Online-Netzwerk-Lernen - Sinn-voll online lernen, persönlich erfolg-reich sein!
Online-Netzwerk-Lernen - Sinn-voll online lernen, persönlich erfolg-reich sein!
Sinn-voll online lernen, persönlich erfolg-reich sein!
Online-Netzwerk-Lernen
   Start   Artikel   Bücher/CDs   Denk-Anstöße   Tipps   Service   Über uns   Kontakt ?   Sitemap  
 
Start > Artikel > Rhetorik: Redet Ihr Körper?

Redet Ihr Körper?

von Dr. Hans-Henning Schmidt

Liebe Freunde der Rhetorik,

Ihr Körper sendet fortwährend körpersprachliche Signale. Ihre Gesprächspartner erhalten in der Tat mehr als die Hälfte der Information über Ihre Körpersprache. Hören und sehen Sie einmal mehr ganz genau hin!

Gelegentlich stieß Joe Mittermann auf Zeitschriften und Zeitungen, in denen die Körpersprache der Prominenten gedeutet wurde. »Was verraten die Hände, die Arme, die Miene?« - so lauten die Überschriften. Sensations-Gier und Effekt-Hascherei sind dabei nicht auszuschließen.

Nun hält Joe Mittermann mit sich selbst Zwiesprache: »Muss ich das auch alles beherrschen um erfolgreich zu sein?«, fragte er sich. Seine Meinung schwankte zwischen Ablehnung und Begeisterung. Er braucht eine Orientierung.

Grundlagen im Umgang mit der Körpersprache

Als erfahrener Rhetorik-Trainer möchte ich Ihnen gern einige wichtige Hinweise zum Umgang mit der Körpersprache mit auf den Weg geben.

Drei Grundsätze betone ich vorweg:

  1. Wir kommunizieren zu weit mehr als 50 Prozent
    über die Körpersprache.
  2. Wir reagieren unbewusst auf körpersprachliche Signale
    in der Kommunikation.
  3. Wir setzen vor allem auf unsere Wahrnehmung
    durch die Augen und die Ohren.

Achtung:
Wenn Sie in der Ratgeber-Literatur, z. B. zum Thema Bewerbung, auf ein Kapitel Körpersprache stoßen und Sie Listen mit 1:1 - Darstellungen finden, dann
schalten Sie Ihren Verstand ein.

Es gibt nämlich keine 1:1 - Beziehung in der Körpersprache.

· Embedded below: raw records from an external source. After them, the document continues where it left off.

(* ===== verification/Request.v ===== *)
(** * Ownership of the offline request (src/offline/src/request.rs)

    Whose boot it is: the link that arms the offline target may belong to another
    updater, and only a link to a directory directly below the state root makes
    the offline program act. *)

From S2P Require Import Prelude RustStr Fs.

Open Scope bool_scope.
Open Scope lyra_scope.

(** The messages of the code, with the error they print. *)
Inductive RequestError : Set :=
  | CannotReadMarker (e : IoError)
  | NoParent
  | NotOneOperation
  | RootUnresolved (e : IoError)
  | OperationUnresolved (e : IoError)
  | ResolvesOutside
  | NotADirectory
  | NoLongerOurs
  | CannotRemoveMarker (e : IoError).

(** [Path::components] of a text, outermost first, without the root and [.]. *)
Definition components (text : string) : list string :=
  List.filter (λ c, negb (is_empty c) && (c !=? ".")) (split "/" text).

(** The loop that resolves [..] without looking at the disk. *)
Definition normalize (cs : list string) : path :=
  fold_left (λ p c, if c ==? ".." then tail p else c :: p) cs [].

Definition list_starts_with (l p : list string) : bool := bool_decide (p `prefix_of` l).

(** [fs::canonicalize], with the limit of the system on links. *)
Fixpoint canonical (links : nat) (ns : gmap path node) : path → list string → result IoError path :=
  fix go (base : path) (todo : list string) {struct todo} : result IoError path :=
    match todo with
    | [] => Ok base
    | name :: todo' =>
        if name ==? ".." then go (tail base) todo'
        else
          match ns !! (name :: base) with
          | None => Err NotFound
          | Some (Symlink t) =>
              match links with
              | O => Err (OtherError 40)
              | S links' =>
                  canonical links' ns (if starts_with "/" t then [] else base) (components t ++ todo')
              end
          | Some (Dir _ _) => go (name :: base) todo'
          | Some (File _ _ _) =>
              match todo' with [] => Ok (name :: base) | _ => Err (OtherError 20) end
          end
    end.
Definition MAX_LINKS : nat := 40.

Section request.
Context (fault : nat → option (IoError * nat)).
#[local] Abbreviation M := (ST world RequestError).

Definition canonicalize (p : path) : ST world IoError path :=
  syscall fault (λ ns, (canonical MAX_LINKS ns [] (reverse p), ns)).

(** [fs::read], which follows links. *)
Definition read_file (p : path) : ST world IoError string :=
  syscall fault (λ ns,
    match canonical MAX_LINKS ns [] (reverse p) with
    | Err e => (Err e, ns)
    | Ok q =>
        match ns !! q with
        | Some (File _ _ c) => (Ok c, ns)
        | Some _ => (Err (OtherError 21), ns)
        | None => (Err NotFound, ns)
        end
    end).

(** [Path::is_dir]: an error is [false]. *)
Definition is_directory (p : path) : M bool :=
  n ← st_try (E':=RequestError) (symlink_metadata fault p);
  mret (match n with Ok (Dir _ _) => true | _ => false end).

Definition resolve (marker root : path) : M (option path) :=
  target ← st_try (E':=RequestError) (read_link fault marker);
  match target with
  | Err NotFound => mret None
  | Err e => st_throw (CannotReadMarker e)
  | Ok target =>
      absolute ← (if starts_with "/" target then mret (components target)
                  else match parent marker with
                       | None => st_throw NoParent
                       | Some p => mret (reverse p ++ components target)
                       end);
      let normalized := normalize absolute in
      if negb (list_starts_with absolute (reverse root))
         && negb (list_starts_with (reverse normalized) (reverse root))
      then mret None
      else
        match normalized with
        | [] => st_throw NotOneOperation
        | name :: above =>
            if negb (bool_decide (above = root)) then st_throw NotOneOperation
            else
              canonical_root ← st_map_err RootUnresolved (canonicalize root);
              directory ← st_map_err OperationUnresolved (canonicalize normalized);
              if negb (bool_decide (parent directory = Some canonical_root))
                 || negb (bool_decide (directory = join canonical_root name))
              then st_throw ResolvesOutside
              else
                found ← is_directory directory;
                if (found : bool) then mret (Some directory) else st_throw NotADirectory
        end
  end.

Definition require_current (marker root operation : path) : M unit :=
  current ← resolve marker root;
  if bool_decide (current = Some operation) then mret () else st_throw NoLongerOurs.

Definition remove_current (marker root operation : path) : M unit :=
  _ ← require_current marker root operation;
  st_map_err CannotRemoveMarker (remove_file fault marker).

(* ------------------------------------------------------------------ *)
(** ** Ownership *)

Lemma canonicalize_touches P p : st_rel (touches P) (canonicalize p).
Proof. apply syscall_touches. by intros. Qed.

Lemma read_file_touches P p : st_rel (touches P) (read_file p).
Proof. apply syscall_touches. intros. by repeat case_match. Qed.

Lemma resolve_touches P marker root : st_rel (touches P) (resolve marker root).
Proof.
  unfold resolve. apply st_rel_bind; [apply _|apply st_rel_try, read_link_touches|intros target].
  destruct target as [target|[]]; auto with frames.
  apply st_rel_bind; [apply _| |intros absolute].
  { destruct (starts_with _ _); [auto with frames|]. destruct (parent marker); auto with frames. }
  cbv zeta. destruct (_ && _); [auto with frames|].
  destruct (normalize absolute) as [|name above]; [auto with frames|].
  destruct (negb _); [auto with frames|].
  apply st_rel_bind; [apply _|apply st_rel_map_err, canonicalize_touches|intros r].
  apply st_rel_bind; [apply _|apply st_rel_map_err, canonicalize_touches|intros d].
  destruct (_ || _); [auto with frames|].
  apply st_rel_bind; [apply _| |intros []; auto with frames].
  apply st_rel_bind; [apply _|apply st_rel_try, symlink_metadata_touches|intros n].
  auto with frames.
Qed.

Lemma resolve_nodes marker root w : nodes (resolve marker root w).2 = nodes w.
Proof.
  apply map_eq. intros q. apply (resolve_touches (λ _, False)). tauto.
Qed.

End request.

(** The target of the link, absolute. *)
Definition absolute_target (above : path) (t : string) : list string :=
  if starts_with "/" t then components t else reverse above ++ components t.

(** The link at [above/marker] names one operation below the state root, and the
    directory of that name is what it resolves to. *)
Definition owns (ns : gmap path node) (marker root operation : path) : Prop :=
  ∃ t above name canonical_root u m,
    ns !! marker = Some (Symlink t)
    ∧ parent marker = Some above
    ∧ normalize (absolute_target above t) = name :: root
    ∧ canonical MAX_LINKS ns [] (reverse root) = Ok canonical_root
    ∧ canonical MAX_LINKS ns [] (reverse (name :: root)) = Ok operation
    ∧ operation = name :: canonical_root
    ∧ ns !! operation = Some (Dir u m).

Lemma canonicalize_Ok fault p w d w' :
  canonicalize fault p w = (Ok d, w') →
  canonical MAX_LINKS (nodes w) [] (reverse p) = Ok d ∧ nodes w' = nodes w.
Proof. intros (_ & H & _)%syscall_Ok. by injection H. Qed.

Lemma read_link_Ok fault p w t w' :
  read_link fault p w = (Ok t, w') → nodes w !! p = Some (Symlink t) ∧ nodes w' = nodes w.
Proof.
  intros (_ & H & _)%syscall_Ok. destruct (nodes w !! p) as [[]|]; [done..| |done].
  by injection H as -> ->.
Qed.

Lemma is_directory_true fault p w w' :
  is_directory fault p w = (Ok true, w') → ∃ u m, nodes w !! p = Some (Dir u m).
Proof.
  unfold is_directory. intros H. apply st_bind_try in H as (r & w1 & H1 & H).
  injection H as H _. destruct r as [[]|]; try done. apply symlink_metadata_Ok in H1 as [H1 _]. eauto.
Qed.

(** Whatever fails, only a request of this program is acted upon. *)
Lemma resolve_owned fault marker root w operation w' :
  parent marker ≠ None →
  resolve fault marker root w = (Ok (Some operation), w') →
  owns (nodes w) marker root operation.
Proof.
  intros Hm H. unfold resolve in H. apply st_bind_try in H as (r & w1 & H1 & H).
  destruct r as [t|[]]; [|done..]. apply read_link_Ok in H1 as [Ht N1].
  destruct (parent marker) as [above|] eqn:Ea; [|done].
  apply st_bind_Ok in H as (absolute & w2 & H2 & H).
  assert (absolute = absolute_target above t ∧ w2 = w1) as [-> ->].
  { unfold absolute_target. destruct (starts_with _ _); by injection H2. }
  destruct (_ && _); [done|]. destruct (normalize _) as [|name p] eqn:En; [done|].
  destruct (negb _) eqn:Er; [done|]. apply negb_false_iff, bool_decide_eq_true in Er as ->.
  apply st_bind_Ok in H as (croot & w3 & H3 & H). apply st_map_err_Ok, canonicalize_Ok in H3 as [Hr N3].
  apply st_bind_Ok in H as (d & w4 & H4 & H). apply st_map_err_Ok, canonicalize_Ok in H4 as [Hd N4].
  destruct (_ || _) eqn:Eo; [done|].
  apply orb_false_iff in Eo as [_ Eo%negb_false_iff%bool_decide_eq_true].
  apply st_bind_Ok in H as ([] & w5 & H5 & H); [|done]. injection H as <- _.
  apply is_directory_true in H5 as (u & m & Hdir).
  rewrite N4, N3, N1 in Hdir. rewrite N3, N1 in Hd. rewrite N1 in Hr.
  by exists t, above, name, croot, u, m.
Qed.

(** With a healthy file system the calls answer what is there. *)
Lemma read_link_eq p w t :
  nodes w !! p = Some (Symlink t) →
  ∃ w', read_link no_fault p w = (Ok t, w') ∧ nodes w' = nodes w.
Proof. intros H. unfold read_link, syscall. cbn. rewrite H. eauto. Qed.

Lemma canonicalize_eq p w d :
  canonical MAX_LINKS (nodes w) [] (reverse p) = Ok d →
  ∃ w', canonicalize no_fault p w = (Ok d, w') ∧ nodes w' = nodes w.
Proof. intros H. eexists. unfold canonicalize, syscall, no_fault. by rewrite H. Qed.

Lemma is_directory_eq p w u m :
  nodes w !! p = Some (Dir u m) → ∃ w', is_directory no_fault p w = (Ok true, w').
Proof.
  intros H. unfold is_directory, mbind, st_bind, st_try, symlink_metadata, syscall. cbn.
  rewrite H. cbn. eauto.
Qed.

Lemma resolve_complete marker root w operation :
  owns (nodes w) marker root operation →
  ∃ w', resolve no_fault marker root w = (Ok (Some operation), w').
Proof.
  intros (t & above & name & croot & u & m & Ht & Ha & Hn & Hr & Hd & Ho & Hdir).
  apply read_link_eq in Ht as (w1 & H1 & N1).
  unfold resolve. rewrite (st_bind_eq _ _ _ (Ok t) w1) by by apply st_try_eq.
  rewrite (st_bind_eq _ _ _ (absolute_target above t) w1).
  2: { rewrite Ha. unfold absolute_target. by destruct (starts_with _ _). }
  cbv zeta. rewrite Hn.
  assert (list_starts_with (reverse (name :: root)) (reverse root) = true) as ->.
  { apply bool_decide_eq_true. rewrite reverse_cons. by apply prefix_app_r. }
  rewrite andb_false_r, bool_decide_true by done. cbn [negb].
  rewrite <- N1 in Hr. apply canonicalize_eq in Hr as (w2 & H2 & N2).
  rewrite (st_bind_eq _ _ _ croot w2) by by apply st_map_err_Ok.
  rewrite <- N1, <- N2 in Hd. apply canonicalize_eq in Hd as (w3 & H3 & N3).
  rewrite (st_bind_eq _ _ _ operation w3) by by apply st_map_err_Ok.
  rewrite !bool_decide_true by by rewrite Ho. cbn [negb orb].
  rewrite <- N1, <- N2, <- N3 in Hdir. apply is_directory_eq in Hdir as (w4 & H4).
  rewrite (st_bind_eq _ _ _ true w4) by done. by exists w4.
Qed.

(** C39 The offline program acts exactly on its own requests: with a healthy file
    system, the link is accepted for an operation if and only if its target names
    one entry directly below the state root, without leaving it by links, and that
    entry is a directory; the answer is the resolved directory. *)
Theorem request_ownership marker root w operation :
  parent marker ≠ None →
  (resolve no_fault marker root w).1 = Ok (Some operation) ↔ owns (nodes w) marker root operation.
Proof.
  intros Hm. split.
  - intros H%pair_with_fst. by eapply resolve_owned.
  - intros H%resolve_complete. destruct H as [w' ->]. done.
Qed.

(** A successful removal took away the request that was ours, and nothing else. *)
Lemma remove_current_Ok fault marker root operation w w' :
  parent marker ≠ None →
  remove_current fault marker root operation w = (Ok (), w') →
  owns (nodes w) marker root operation ∧ nodes w' = delete marker (nodes w).
Proof.
  intros Hm H. unfold remove_current, require_current in H.
  apply st_bind_Ok in H as ([] & w1 & H1 & H). apply st_bind_Ok in H1 as (c & w2 & H2 & H1).
  pose proof (resolve_nodes fault marker root w) as N. rewrite H2 in N. cbn in N.
  destruct (bool_decide _) eqn:E; [|done]. injection H1 as <-. apply bool_decide_eq_true in E as ->.
  apply resolve_owned in H2; [|done]. split; [done|].
  apply st_map_err_Ok in H. apply syscall_Ok in H as (_ & H & _). rewrite N in H.
  destruct (nodes w !! marker) as [n|]; [|done]. destruct (is_dir n); [done|]. by injection H.
Qed.

Lemma require_current_Ok fault marker root operation w w' :
  parent marker ≠ None →
  require_current fault marker root operation w = (Ok (), w') →
  owns (nodes w) marker root operation ∧ nodes w' = nodes w.
Proof.
  intros Hm H. unfold require_current in H. apply st_bind_Ok in H as (c & w2 & H2 & H).
  pose proof (resolve_nodes fault marker root w) as N. rewrite H2 in N. cbn in N.
  destruct (bool_decide _) eqn:E; [|done]. injection H as <-. apply bool_decide_eq_true in E as ->.
  by apply resolve_owned in H2.
Qed.

(* ------------------------------------------------------------------ *)
(** ** Requests *)

Definition request_root : path := ["operations"; "lyra-upgrade"; "lib"; "var"].
Definition request_marker : path := ["system-update"].
Definition request_disk (target : string) : world := {|
  nodes := list_to_map
    [([], Dir 0 493); (["var"], Dir 0 493); (["lib"; "var"], Dir 0 493);
     (["lyra-upgrade"; "lib"; "var"], Dir 0 448); (request_root, Dir 0 448);
     ("job" :: request_root, Dir 0 448);
     ("alias" :: request_root, Symlink "/var/lib/lyra-upgrade/operations/job");
     (request_marker, Symlink target)];
  calls := 0 |}.

(** The requests of the tests of the code. *)
Example requests :
  map (λ target, (resolve no_fault request_marker request_root (request_disk target)).1)
    ["/var/lib/lyra-upgrade/operations/job"; "var/lib/lyra-upgrade/operations/job";
     "/var/lib/PackageKit"; "/var/lib/lyra-upgrade/operations-other/job";
     "/var/lib/lyra-upgrade/operations"; "/var/lib/lyra-upgrade/operations/nested/job";
     "/var/lib/lyra-upgrade/operations/missing"; "/var/lib/lyra-upgrade/operations/../PackageKit";
     "/var/lib/lyra-upgrade/operations/alias"]
  = [Ok (Some ("job" :: request_root)); Ok (Some ("job" :: request_root)); Ok None; Ok None;
     Err NotOneOperation; Err NotOneOperation; Err (OperationUnresolved NotFound);
     Err NotOneOperation; Err ResolvesOutside].
Proof. vm_compute. reflexivity. Qed.

Lemma request_ownership_witness :
  owns (nodes (request_disk "/var/lib/lyra-upgrade/operations/job")) request_marker request_root
    ("job" :: request_root).
Proof.
  apply request_ownership; [discriminate|]. vm_compute. reflexivity.
Defined.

So kann z. B. das Trommeln mit den Fingern bedeuten: ich bin nervös oder ich bin ungeduldig oder ich mache auf mich aufmerksam.

Auf jeden Fall lernen wir im bewussten Umgang mit Körpersprache zweierlei:

  1. die Signale anderer besser wahrzunehmen
    und zu deuten,
  2. die eigenen Signale zu erkennen und zu kontrollieren.

Meine Tipps
zum Umgang mit der Körpersprache

Nachdem Sie sich ein paar Grundkenntnisse zur Deutung von Körpersprache verschafft haben, machen Sie Ihre eigenen Erfahrungen. Denken Sie jedoch bei Ihren Wahrnehmungen daran, dass jeder von uns die Wirklichkeit auf seine Weise aufnimmt.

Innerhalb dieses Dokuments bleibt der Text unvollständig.